> Dataset records:
= = = = =

(* ===== verification/UserAdmin.v ===== *)
(** * UserAdmin: the administration of users in [src/web.rs]

    The four handlers on users and the unlocking of access-granting actions. An enabled
    administrator remains, and without a confirmed password nobody is granted access. *)
From S2P Require Import Prelude Text Models Duration Config Wire Secret Chrono Auth Db Rows Store Sessions Keyset Sample View Forms Errors Access Templates Web Listing Admin.
From S2P Require Ratelimit Elevate.
#[local] Open Scope Z_scope.
#[local] Open Scope pw_scope.

Record NewUserForm := mk_NewUserForm {
  nuf_username : str;
  nuf_password : str;
  nuf_is_admin : option str;
}.

Section user_admin.
Context `{Cron} `{Crypto} `{PageText} `{IpText} `{Argon2}.

(** ** Unlocking *)

(** [fragment]: whether the dialog asked for a bare status. *)
Definition admin_unlock (config : Config) (jar : CookieJar) (admin : User) (fragment : bool)
    (password : str) : M (res AppError Response) :=
  do outcome := reauthenticate admin password in
  if fragment then
    match outcome with
    | RA_Passed =>
        do _ := grant_elevation config jar (u_id admin) in mret (Ok (status_response 204))
    | RA_Failed => mret (Ok (status_response 403))
    | RA_Throttled => mret (Ok (mk_Response 429 None
        [(lit "retry-after", show_Z Ratelimit.Limiter.ACCOUNT_WINDOW_SECS)] [] P_None))
    end
  else
    match outcome with
    | RA_Failed => render_admin_unlock config jar admin None (Some (lit "That password is not correct."))
    | RA_Throttled =>
        render_admin_unlock config jar admin None (Some (lit "Too many attempts — try again later."))
    | RA_Passed =>
        do _ := grant_elevation config jar (u_id admin) in
        mret (Ok (flash_redirect config jar (lit "admin_unlocked") (lit "/admin")))
    end.

(** ** Users *)

(** The audit row of an action on a user. *)
Definition audit_user (admin : User) (action : str) (id : Z) (detail : option str)
  : M (res AppError unit) :=
  do now := utc_now in
  let? _ := db (record_audit {|
    na_actor_user_id := u_id admin;
    na_actor_username := u_username admin;
    na_action := action;
    na_target_type := Some (lit "user");
    na_target_id := Some id;
    na_target_owner_id := None;
    na_method := None;
    na_path := None;
    na_detail := detail |} now) in
  mret (Ok tt).

Definition to_admin : Response := redirect_to [] (lit "/admin").
Inductive Endpoint : Type :=
| E_Health
| E_Web (route : WebRoute)
| E_Ping (route : res Rejection (str * Ping.PingRoute))
| E_Api (rq : res (Rejection + ApiError) ApiRequest)
| E_Docs (page : DocsPage)
| E_Asset (answer : res Rejection Response).

(** ** The route tables *)

Section tables.
Context `{Extract} `{Embedded}.

(** [Path<String>] of the first capture, [Path<i64>], [Form], [Query] and [ApiJson]. *)
Definition parse_segment {A} (parse : str -> option A) (segment : str) : res Rejection A :=
  match s ← percent_decode segment; parse s with
  | Some v => Ok v
  | None => Err (path_error segment)
  end.
Definition capture (n : nat) (a : Args) : str := default [] (a_captures a !! n).
Definition path_str (a : Args) : res Rejection str := parse_segment Some (capture 0 a).
Definition path_id (a : Args) : res Rejection Z := parse_segment parse_i64 (capture 0 a).
Definition body_form {A} `{FromBody A} (a : Args) : res Rejection A :=
  from_body (in_headers (a_req a)) (in_bytes (a_req a)).
Definition url_query {A} `{FromQuery A} (a : Args) : res Rejection A := from_query (a_query a).

(** A handler that takes nothing, [Path<i64>], and then a form or a query. *)
Definition bare {A} (rq : A) : Args -> res Rejection A := fun _ => Ok rq.
Definition by_id {A} (k : Z -> A) : Args -> res Rejection A := fun a =>
  let+ id := path_id a in Ok (k id).
Definition with_form {B A} `{FromBody B} (k : B -> A) : Args -> res Rejection A := fun a =>
  let+ b := body_form a in Ok (k b).
Definition with_query {B A} `{FromQuery B} (k : B -> A) : Args -> res Rejection A := fun a =>
  let+ q := url_query a in Ok (k q).
Definition by_id_form {B A} `{FromBody B} (k : Z -> B -> A) : Args -> res Rejection A := fun a =>
  let+ id := path_id a in let+ b := body_form a in Ok (k id b).
Definition by_id_query {B A} `{FromQuery B} (k : Z -> B -> A) : Args -> res Rejection A := fun a =>
  let+ id := path_id a in let+ q := url_query a in Ok (k id q).
(** [Query<ConfirmQuery>], of which the handlers ask [is_confirmed]. *)
Definition confirmable {A} (k : Z -> bool -> A) : Args -> res Rejection A :=
  by_id_query (fun id c => k id (is_confirmed c)).
(** [Path<i64>] and [HtmlForm<BindForm>]. *)
Definition binding {A} (k : Z -> list Z -> A) : Args -> res Rejection A :=
  by_id_form (fun id f => k id (bf_channel_ids f)).

Abbreviation Handlers R := (list (str * (Args -> R))).
Definition on_get {R} (h : Args -> R) : Handlers R := [(lit "GET", h)].
Definition on_post {R} (h : Args -> R) : Handlers R := [(lit "POST", h)].
Definition on_put {R} (h : Args -> R) : Handlers R := [(lit "PUT", h)].
Definition on_patch {R} (h : Args -> R) : Handlers R := [(lit "PATCH", h)].
Definition on_delete {R} (h : Args -> R) : Handlers R := [(lit "DELETE", h)].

= = = = =

> What is expected:
Which lines of the data contain the string "FromQuery"? Copy each one.

> Solution to this exercise:
Definition url_query {A} `{FromQuery A} (a : Args) : res Rejection A := from_query (a_query a).
Definition with_query {B A} `{FromQuery B} (k : B -> A) : Args -> res Rejection A := fun a =>
Definition by_id_query {B A} `{FromQuery B} (k : Z -> B -> A) : Args -> res Rejection A := fun a =>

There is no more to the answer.